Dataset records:
Lemma advance_as_set_frac t cycles tm l :
  0 <= t <= 2 -> wf_slot t tm -> 0 <= cycles < 0x100000000 ->
  timer_advance t cycles (tm, l) =
    set_frac (adv_total t cycles tm mod timer_divisor t tm)
      (ziter (timer_tick_one t) (adv_total t cycles tm / timer_divisor t tm) (tm, l)).
Proof. intros. rewrite advance_as_ticks by done. by rewrite <- ticks_set_frac. Qed.

(** The pre-scaler after an advance and the ticks of the next one. *)
Lemma adv_total_split d f a b :
  1 <= d -> 0 <= f -> 0 <= a -> 0 <= b ->
  (f + a + b) / d = (f + a) / d + ((f + a) mod d + b) / d /\
  (f + a + b) mod d = ((f + a) mod d + b) mod d.
Proof.
  intros. pose proof (Z.div_mod (f + a) d ltac:(lia)) as Hdm.
  replace (f + a + b) with ((f + a) mod d + b + (f + a) / d * d) by lia.
  rewrite Z.div_add, Z_mod_plus_full by lia. lia.
Qed.

(** Without wrap-around the total is the plain sum. *)
Lemma adv_total_eq t cycles tm :
  wf_slot t tm -> 0 <= cycles -> frac tm + cycles < 0x100000000 ->
  adv_total t cycles tm = frac tm + cycles.
Proof.
  intros [_ Hf] Hc Hs. unfold adv_total. btest; [lia|]. apply u32_id. lia.
Qed.

(** Batching: one advance by [a + b] cycles is an advance by [a] then by [b]. *)
Lemma advance_split t a b tm l :
  0 <= t <= 2 -> wf_slot t tm -> 0 <= a -> 0 <= b -> frac tm + a + b < 0x100000000 ->
  timer_advance t (a + b) (tm, l) = timer_advance t b (timer_advance t a (tm, l)).
Proof.
  intros Ht Hw Ha Hb Hf.
  assert (0 <= frac tm) as Hf0 by apply Hw.
  pose proof (timer_divisor_cases t tm) as Hd.
  destruct (advance_wf t a tm l Ht Hw ltac:(lia)) as [Hw1 Hd1].
  rewrite advance_as_set_frac by (done || lia).
  rewrite (advance_as_set_frac t a) in Hw1, Hd1 |- * by (done || lia).
  rewrite (adv_total_eq t (a + b)), Z.add_assoc by (done || lia).
  rewrite (adv_total_eq t a) in Hw1, Hd1 |- * by (done || lia).
  set (d := timer_divisor t tm) in *.
  destruct (ziter (timer_tick_one t) ((frac tm + a) / d) (tm, l)) as [tm1 l1] eqn:E1.
  change (set_frac ((frac tm + a) mod d) (tm1, l1))
    with (tm1 <| frac := (frac tm + a) mod d |>, l1) in *. cbn [fst] in Hw1, Hd1.
  pose proof (Z.mod_pos_bound (frac tm + a) d ltac:(lia)).
  pose proof (Z.mod_le (frac tm + a) d ltac:(lia) ltac:(lia)).
  rewrite advance_as_set_frac, adv_total_eq by (done || (cbn; lia)). rewrite Hd1.
  change (tm1 <| frac := (frac tm + a) mod d |>, l1)
    with (set_frac ((frac tm + a) mod d) (tm1, l1)). cbn [frac upd].
  rewrite ticks_set_frac, <- E1, <- ziter_add by (apply Z.div_pos; lia).
  destruct (adv_total_split d (frac tm) a b) as [-> ->]; [lia..|]. done.
Qed.

(** ** The three slots *)

Definition mk3 (t0 t1 t2 : Timer) (l : list Ev) : State := mkState [t0; t1; t2] l.

(** The file's invariant: three well-formed slots. *)
Definition wf_state (s : State) : Prop :=
  exists t0 t1 t2 l, s = mk3 t0 t1 t2 l /\ wf_slot 0 t0 /\ wf_slot 1 t1 /\ wf_slot 2 t2.

Lemma round_events_appends t old step td od : appends (round_events t old step td od).
Proof.
  unfold round_events.
  apply (comp_appends (fun w => if step =? td then on_target t w else w)
    (fun w => if (0xFFFF <? old + step) || (step =? od) then on_overflow t w else w));
    apply if_appends; auto using on_target_appends, on_overflow_appends, id_appends.
Qed.

Lemma advance_appends t cycles : appends (timer_advance t cycles).
Proof.
  intros tm l. unfold timer_advance. cbn [fst].
  assert (forall n, appends (timer_advance_counts t n)) as Hc.
  { intros n tm' l'. unfold timer_advance_counts.
    rewrite !pwhile_nwhile. generalize (Pos.to_nat (Z.to_pos n)) as k.
    intros k. revert n tm' l'. induction k as [|k IH]; intros n tm' l'; cbn [nwhile fst snd].
    - by rewrite app_nil_r.
    - destruct (0 <? n); [|by rewrite app_nil_r].
      unfold advance_round at 2 4 6.
      set (step := round_step tm' n). set (tm1 := tm' <| counter := _ |>).
      rewrite (round_events_appends t _ _ _ _ tm1 l').
      destruct (round_events t _ _ _ _ (tm1, [])) as [tm2 l2]. cbn [fst snd].
      rewrite (IH _ tm2 (l' ++ l2)), (IH _ tm2 l2). cbn [fst snd]. by rewrite app_assoc. }
  assert (forall d, appends (timer_advance_divided t cycles d)) as Hd.
  { intros d tm' l'. unfold timer_advance_divided. case_if; [apply Hc|]. cbn. by rewrite app_nil_r. }
  repeat case_if; first [apply Hd | apply Hc | cbn; by rewrite app_nil_r].
Qed.

(** What one advance does to slot [t], and the calls it makes. *)
Definition adv_tm (t c : Z) (tm : Timer) : Timer := fst (timer_advance t c (tm, [])).
Definition adv_ev (t c : Z) (tm : Timer) : list Ev := snd (timer_advance t c (tm, [])).

Lemma timers_advance_mk3 c t0 t1 t2 l :
  0 < c ->
  timers_advance c (mk3 t0 t1 t2 l) =
    mk3 (adv_tm 0 c t0) (adv_tm 1 c t1) (adv_tm 2 c t2)
        (l ++ adv_ev 0 c t0 ++ adv_ev 1 c t1 ++ adv_ev 2 c t2).
Proof.
  intros Hc. unfold timers_advance, adv_tm, adv_ev.
  destruct (Z.eqb_spec c 0); [lia|].
  unfold on_timer, mk3. cbn [timers log Z.to_nat lookup list_lookup].
  change (Z.to_nat 1) with 1%nat. change (Z.to_nat 2) with 2%nat. change (Z.to_nat 0) with 0%nat.
  cbn [lookup list_lookup]. rewrite (advance_appends 0 c t0 l).
  cbn [fst snd timers log insert list_insert lookup list_lookup].
  rewrite (advance_appends 1 c t1). cbn [fst snd timers log insert list_insert lookup list_lookup].
  rewrite (advance_appends 2 c t2). cbn [fst snd timers log insert list_insert lookup list_lookup].
  by rewrite <- !app_assoc.
Qed.

Lemma adv_split t a b tm :
  0 <= t <= 2 -> wf_slot t tm -> 0 <= a -> 0 <= b -> frac tm + a + b < 0x100000000 ->
  adv_tm t (a + b) tm = adv_tm t b (adv_tm t a tm) /\
  adv_ev t (a + b) tm = adv_ev t a tm ++ adv_ev t b (adv_tm t a tm).
Proof.
  intros. unfold adv_tm, adv_ev. rewrite advance_split by done.
  destruct (timer_advance t a (tm, [])) as [tm1 l1]. cbn [fst snd].
  by rewrite (advance_appends t b tm1 l1).
Qed.

Lemma adv_wf t c tm :
  0 <= t <= 2 -> wf_slot t tm -> 0 <= c < 0x100000000 -> wf_slot t (adv_tm t c tm).
Proof. intros. by apply advance_wf. Qed.

Lemma wf_slot_frac t tm : wf_slot t tm -> 0 <= frac tm < 2146.
Proof. intros [_ H]. pose proof (timer_divisor_cases t tm). lia. Qed.

(** ** Armed distance: no raise before it, a raise at it *)

(** Ticks until the next armed event, [None] when nothing is armed. *)
Definition armed_dist (tm : Timer) : option Z :=
  if has (mode tm) MODE_IRQ_TARGET then
    Some (if has (mode tm) MODE_IRQ_OVERFLOW then Z.min (target_dist tm) (overflow_dist tm)
          else target_dist tm)
  else if has (mode tm) MODE_IRQ_OVERFLOW then Some (overflow_dist tm) else None.

Definition before_armed (k : Z) (tm : Timer) : Prop :=
  forall d, armed_dist tm = Some d -> k < d.

Lemma has_lor_other m k n :
  0 <= k -> 0 <= n -> k <> n -> has (Z.lor m (2 ^ k)) (2 ^ n) = has m (2 ^ n).
Proof.
  intros. rewrite !has_pow2, Z.lor_spec, mask_bit by lia. by rewrite orb_false_r.
Qed.

(** The successors of a slot by a tick that fires nothing. *)
Lemma quiet_flags tm tm' :
  wf_timer tm -> wf_timer tm' -> target tm' = target tm ->
  has (mode tm') MODE_IRQ_TARGET = has (mode tm) MODE_IRQ_TARGET ->
  has (mode tm') MODE_IRQ_OVERFLOW = has (mode tm) MODE_IRQ_OVERFLOW ->
  before_armed 1 tm ->
  (u16 (counter tm + 1) <> target tm -> counter tm' = u16 (counter tm + 1)) ->
  (counter tm' = u16 (counter tm + 1) \/ counter tm' = 0) ->
  (forall d, armed_dist tm = Some d -> exists d', armed_dist tm' = Some d' /\ d - 1 <= d' /\
     (has (mode tm) MODE_IRQ_TARGET = true -> d' = d - 1)) /\
  (armed_dist tm = None -> armed_dist tm' = None).
Proof.
  intros Hw Hw' Htg Ht Ho Hb Hc Hc'.
  pose proof (target_dist_range tm) as Hr.
  pose proof (target_dist_hit tm 1 Hw ltac:(lia)) as H1.
  unfold before_armed, armed_dist in *. rewrite Ht, Ho.
  assert (has (mode tm) MODE_IRQ_OVERFLOW = true -> 1 < overflow_dist tm ->
          overflow_dist tm - 1 <= overflow_dist tm' /\
          (u16 (counter tm + 1) <> target tm -> overflow_dist tm' = overflow_dist tm - 1)) as HO.
  { intros _ Hlt. rewrite !overflow_dist_eq in * by done. destruct Hw as [Hcr _].
    rewrite u16_id in * by lia. lia. }
  assert (1 < target_dist tm -> u16 (counter tm + 1) <> target tm /\
          target_dist tm' = target_dist tm - 1) as HT.
  { intros Hlt. assert (u16 (counter tm + 1) <> target tm) as Hne by lia.
    split; [done|]. specialize (Hc Hne).
    rewrite !target_dist_mod in * by done. rewrite Htg, Hc.
    clear - Hlt. unfold u16. dlia. }
  destruct (has (mode tm) MODE_IRQ_TARGET), (has (mode tm) MODE_IRQ_OVERFLOW);
    (split; [|done || congruence]); intros d Hd; simplify_eq.
  - specialize (Hb _ eq_refl). destruct HT as [Hne ->]; [lia|].
    destruct HO as [_ HO]; [done|lia|]. rewrite HO by done.
    eexists. split; [done|]. lia.
  - specialize (Hb _ eq_refl). destruct HT as [Hne ->]; [lia|]. eexists. split; [done|]. lia.
  - specialize (Hb _ eq_refl). destruct HO as [HO _]; [done|lia|].
    eexists. split; [done|]. split; [lia|]. done.
Qed.

(** A tick before the armed distance fires nothing and brings the distance
    down by at most one. *)
Lemma tick_before_armed t tm l :
  wf_timer tm -> before_armed 1 tm ->
  exists tm', timer_tick_one t (tm, l) = (tm', l) /\ wf_timer tm' /\
    has (mode tm') MODE_IRQ_TOGGLE = has (mode tm) MODE_IRQ_TOGGLE /\
    has (mode tm') MODE_IRQ_TARGET = has (mode tm) MODE_IRQ_TARGET /\
    (forall d, armed_dist tm = Some d -> exists d', armed_dist tm' = Some d' /\ d - 1 <= d' /\
       (has (mode tm) MODE_IRQ_TARGET = true -> d' = d - 1)) /\
    (armed_dist tm = None -> armed_dist tm' = None).
Proof.
  intros Hw Hb.
  pose proof (target_dist_range tm) as Hr.
  pose proof (target_dist_hit tm 1 Hw ltac:(lia)) as H1.
  pose proof (overflow_dist_eq tm Hw) as Hod.
  set (c1 := u16 (counter tm + 1)).
  set (m1 := if c1 =? target tm then Z.lor (mode tm) MODE_TARGET_FLAG else mode tm).
  set (c2 := if (c1 =? target tm) && has m1 MODE_RESET_TARGET then 0 else c1).
  set (m2 := if counter tm =? 0xFFFF then Z.lor m1 MODE_OVERFLOW_FLAG else m1).
  set (tm' := tm <| counter := c2 |> <| mode := m2 |>).
  assert (Hflag : forall n, 0 <= n <= 10 -> has m2 (2 ^ n) = has (mode tm) (2 ^ n) /\
                                     has m1 (2 ^ n) = has (mode tm) (2 ^ n)).
  { intros n Hn. unfold m2, m1, MODE_TARGET_FLAG, MODE_OVERFLOW_FLAG.
    change 0x800 with (2 ^ 11). change 0x1000 with (2 ^ 12).
    repeat case_if; rewrite ?has_lor_other by lia; done. }
  destruct (Hflag 4 ltac:(lia)) as [Hf4 Hf4']. destruct (Hflag 5 ltac:(lia)) as [Hf5 Hf5'].
  destruct (Hflag 7 ltac:(lia)) as [Hf7 _].
  change (2 ^ 4) with MODE_IRQ_TARGET in *. change (2 ^ 5) with MODE_IRQ_OVERFLOW in *.
  change (2 ^ 7) with MODE_IRQ_TOGGLE in *.
  assert (Htick : timer_tick_one t (tm, l) = (tm', l)).
  { change (timer_tick_one t (tm, l)) with
      (let w := if c1 =? target tm then on_target t (tm <| counter := c1 |>, l)
                else (tm <| counter := c1 |>, l) in
       if counter tm =? 0xFFFF then on_overflow t w else w).
    assert ((if c1 =? target tm then on_target t (tm <| counter := c1 |>, l)
             else (tm <| counter := c1 |>, l))
            = (tm <| counter := c2 |> <| mode := m1 |>, l)) as Hmid.
    { unfold c2. destruct (Z.eqb_spec c1 (target tm)) as [Hhit|]; cbn [andb].
      - unfold on_target. cbn [mode upd].
        change (Z.lor (mode tm) MODE_TARGET_FLAG) with m1.
        assert (has m1 MODE_IRQ_TARGET = false) as Hnt.
        { rewrite Hf4'. destruct (has (mode tm) MODE_IRQ_TARGET) eqn:E; [|done].
          unfold before_armed, armed_dist in Hb. rewrite E in Hb.
          specialize (Hb _ eq_refl). destruct (has (mode tm) MODE_IRQ_OVERFLOW); lia. }
        rewrite Hnt. cbn. destruct (has m1 MODE_RESET_TARGET); done.
      - unfold m1. done. }
    rewrite Hmid. cbv zeta. unfold tm', m2. destruct (Z.eqb_spec (counter tm) 0xFFFF) as [Hov|]; [|done].
    unfold on_overflow. cbn [mode upd]. fold m1.
    assert (has (Z.lor m1 MODE_OVERFLOW_FLAG) MODE_IRQ_OVERFLOW = false) as ->; [|done].
    unfold m2 in Hf5. cbv iota in Hf5. rewrite Hf5.
    destruct (has (mode tm) MODE_IRQ_OVERFLOW) eqn:E; [|done].
    unfold before_armed, armed_dist in Hb. rewrite E in Hb.
    destruct (has (mode tm) MODE_IRQ_TARGET); specialize (Hb _ eq_refl); lia. }
  assert (Hw' : wf_timer tm').
  { constructor; cbn; [|apply Hw]. unfold c2. case_if; [lia|apply u16_range]. }
  exists tm'. split; [done|]. split; [done|]. split; [done|]. split; [done|].
  apply quiet_flags; try done.
  - intros Hne. cbn. unfold c2. fold c1 in Hne. destruct (Z.eqb_spec c1 (target tm)); done.
  - cbn. unfold c2. destruct (_ && _); auto.
Qed.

- PROBLEM TO WORK ON
Print the lines above from the one with "rewrite Hmid. cbv" through the one with "assert (Hw' : wf_timer tm').", both included, exactly as written and nothing more.

- YOUR RESPONSE
    rewrite Hmid. cbv zeta. unfold tm', m2. destruct (Z.eqb_spec (counter tm) 0xFFFF) as [Hov|]; [|done].
    unfold on_overflow. cbn [mode upd]. fold m1.
    assert (has (Z.lor m1 MODE_OVERFLOW_FLAG) MODE_IRQ_OVERFLOW = false) as ->; [|done].
    unfold m2 in Hf5. cbv iota in Hf5. rewrite Hf5.
    destruct (has (mode tm) MODE_IRQ_OVERFLOW) eqn:E; [|done].
    unfold before_armed, armed_dist in Hb. rewrite E in Hb.
    destruct (has (mode tm) MODE_IRQ_TARGET); specialize (Hb _ eq_refl); lia. }
  assert (Hw' : wf_timer tm').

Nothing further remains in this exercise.